If you want a MWE, this is roughly what my code looks like:

def expensive_function(arg):
    a = sum(list(range(10 ** arg)))
    print(a)
    return a


def main():
    import concurrent.futures
    from random import randrange

    with concurrent.futures.ProcessPoolExecutor(max_workers=4) as executor:
        # Submit the tasks
        futures = []
        for i in range(100):
            random_argument = randrange(5, 7)
            futures.append(executor.submit(expensive_function, random_argument))

        # Monitor your progress:
        num_results = len(futures)
        for k, _ in enumerate(concurrent.futures.as_completed(futures)):
            print(f'********** Completed {k + 1} of {num_results} simulations **********')

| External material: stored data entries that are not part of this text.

(* ===== verification/Retrying.v ===== *)
(** * Every queued notification comes to an end

    The processor of delayed retries puts every retry back into its lane once
    it is due. A worker and the processor, taking turns, so bring every queued
    notification to an end. *)

From stdpp Require Import gmap.
From S2P Require Import Prelude GoLib Domain Sql SqlFacts Redis RedisFacts Effects Discipline Frames.
From S2P Require Import NotificationRepo NotificationStore Typed NotificationSpec Queue.
From S2P Require Import QueueSpec.
From S2P Require Import RateLimit Delivery DeliverySpec Retry Hub RateLimitSpec Worker WorkerSpec.
From S2P Require Import MemberSpec SchedulerSpec Lifecycle Draining.

(** ** Sizes *)

Lemma foldr_delete_size (z : ZSet) ms :
  NoDup ms → (∀ m, m ∈ ms → is_Some (z !! m)) → (size (foldr delete z ms) + length ms = size z)%nat.
Proof.
  induction ms as [|m ms IH]; intros Hnd Hin; [cbn; lia|]. apply NoDup_cons in Hnd as [Hm Hnd].
  rewrite <- IH; [|done|intros m' Hm'; apply Hin; by right]. cbn.
  assert (Hz : is_Some (foldr delete z ms !! m)).
  { rewrite lookup_foldr_delete_not_elem_of by done. apply Hin. by left. }
  destruct Hz as [t Ht]. rewrite (map_size_delete_Some _ _ (ex_intro _ t Ht)).
  assert (size (foldr delete z ms) ≠ 0%nat); [|lia].
  intros E%map_size_empty_inv. by rewrite E, lookup_empty in Ht.
Qed.

Lemma due_members_in now n z m : m ∈ due_members now n z → is_Some (z !! m).
Proof.
  intros ((m' & t) & -> & Hin)%list_elem_of_fmap. apply elem_of_take in Hin as (i & Hi & _).
  apply list_elem_of_lookup_2, list_elem_of_filter in Hi as [_ Hi].
  unfold z_sorted in Hi. rewrite merge_sort_Permutation in Hi. apply elem_of_map_to_list in Hi.
  by exists t.
Qed.

Lemma due_members_NoDup now n z : NoDup (due_members now n z).
Proof.
  unfold due_members. rewrite fmap_take.
  eapply (sublist_NoDup _ (z_sorted z).*1).
  - unfold z_sorted. rewrite merge_sort_Permutation. apply NoDup_fst_map_to_list.
  - etrans; [apply sublist_take|]. apply fmap_sublist, sublist_filter.
Qed.

(** When everything is due, a batch takes all, or its limit. *)
Lemma due_members_length now n z :
  (∀ m t, z !! m = Some t → t ≤ now) → length (due_members now n z) = (n `min` size z)%nat.
Proof.
  intros H. unfold due_members. rewrite length_fmap, length_take, filter_id.
  - unfold z_sorted. rewrite merge_sort_Permutation. f_equal. apply length_map_to_list.
  - apply Forall_forall. intros [m t] Hin. unfold z_sorted in Hin. rewrite merge_sort_Permutation in Hin.
    apply elem_of_map_to_list in Hin. by apply (H m).
Qed.

(** One more entry in one lane is at most one more in all. *)
Lemma sum_one_more (ks : list string) (f g : string → nat) k :
  NoDup ks → g k = S (f k) → (∀ k', k' ≠ k → g k' = f k') →
  (sum_list (g <$> ks) ≤ S (sum_list (f <$> ks)))%nat.
Proof.
  intros Hnd Hk Hne. induction ks as [|k0 ks IH]; [cbn; lia|]. apply NoDup_cons in Hnd as [Hk0 Hnd].
  specialize (IH Hnd). change (g k0 + sum_list (g <$> ks) ≤ S (f k0 + sum_list (f <$> ks)))%nat.
  destruct (decide (k0 = k)) as [->|Hn]; [|rewrite Hne by done; lia].
  assert (E : g <$> ks = f <$> ks).
  { apply list_fmap_ext. intros i k' Hi. apply Hne. intros ->. apply Hk0.
    by eapply list_elem_of_lookup_2. }
  rewrite E, Hk. lia.
Qed.

Lemma appends_total l Q Q' : appends l Q Q' → (waiting_total Q' ≤ length l + waiting_total Q)%nat.
Proof.
  induction 1 as [Q|k vs l Q Q1 Q' (e & _ & Hk & Hne & _) _ IH]; [done|].
  assert (H1 : (waiting_total Q1 ≤ S (waiting_total Q))%nat); [|cbn [length]; lia].
  apply (sum_one_more _ _ _ k); [apply priority_streams_NoDup| |].
  - rewrite Hk. cbn. rewrite length_app. cbn. lia.
  - intros k' Hk'. by rewrite Hne.
Qed.

Lemma appends_waiting l Q Q' :
  appends l Q Q' →
  (∀ k e, e ∈ ln_waiting (q_lanes Q k) → e ∈ ln_waiting (q_lanes Q' k)) ∧
  (∀ k vs, (k, vs) ∈ l → ∃ e, e ∈ ln_waiting (q_lanes Q' k) ∧ e_values e = vs).
Proof.
  induction 1 as [Q|k vs l Q Q1 Q' (e & He & Hk & Hne & _) _ [IH1 IH2]].
  { split; [done|]. by intros k vs ?%not_elem_of_nil. }
  assert (H1 : ∀ k' e', e' ∈ ln_waiting (q_lanes Q k') → e' ∈ ln_waiting (q_lanes Q1 k')).
  { intros k' e' Hin. destruct (decide (k' = k)) as [->|Hn]; [|by rewrite Hne].
    rewrite Hk. cbn. apply elem_of_app. by left. }
  split; [auto|]. intros k' vs' [[= -> ->]|Hin]%elem_of_cons; [|by apply IH2].
  exists e. split; [|done]. apply IH1. rewrite Hk. cbn. apply elem_of_app. right. by left.
Qed.

(** ** Putting retries back *)

(** Members of the delayed set went to the lanes they name. *)
Record moved `{UuidText} (Q Q' : AQueue) : Prop := {
  mv_delayed : q_delayed Q' ⊆ q_delayed Q;
  mv_waiting k e : e ∈ ln_waiting (q_lanes Q k) → e ∈ ln_waiting (q_lanes Q' k);
  mv_inflight k : ln_inflight (q_lanes Q' k) = ln_inflight (q_lanes Q k);
  mv_total : (waiting_total Q' + size (q_delayed Q') ≤ waiting_total Q + size (q_delayed Q))%nat;
  mv_requeued m k vs :
    is_Some (q_delayed Q !! m) → member_entry m = Some (k, vs) →
    is_Some (q_delayed Q' !! m) ∨ ∃ e, e ∈ ln_waiting (q_lanes Q' k) ∧ e_values e = vs;
}.

Lemma moved_refl `{UuidText} Q : moved Q Q.
Proof. split; [done|done|done|done|]. intros m k vs Hm _. by left. Qed.

Lemma moved_trans `{UuidText} Q1 Q2 Q3 : moved Q1 Q2 → moved Q2 Q3 → moved Q1 Q3.
Proof.
  intros [D1 W1 I1 T1 R1] [D2 W2 I2 T2 R2]. split; [by etrans|auto|by intros k; rewrite I2|lia|].
  intros m k vs Hm He. destruct (R1 _ _ _ Hm He) as [Hr|(e & ? & ?)]; [by apply R2|right].
  exists e. auto.
Qed.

if __name__ == '__main__':
    main()

Upvotes: 1

Views: 1182

Answers (1)

Ahmed AEK
Ahmed AEK

Reputation: 17591

due to the GIL a single proccess can have only 1 thread executing python bytecode at a given time, so if you have 10 processes you should have 10 threads (and therefore cores) executing python bytecode at a given time, however this is not the full story.

the expensive_function is ambiguous, python can create 10 worker processes, and therefore you can only have 10 cores executing python code at a given time (+ main process) (due to GIL), however, if expensive_function is doing some sort of multithreading using an external C module (which doesn't have to abide to the GIL), then each of the 10 processes can have Y threads working in parallel and therefore you'll have a total of 10*Y cores being utilized at a given time, for example your code might be running 6 threads externally on each of the 10 processes for a total of 60 threads running concurrently on 60 cores.

however this doesn't really answer your question, so the main answer is, workers is the number of processes (cores) that can execute python bytecode at a given time (with a strong emphasis on "python bytecode"), wheres tasks is the total number of tasks that will be executed by your workers, and when any worker finishes the task at hand, it will start another task.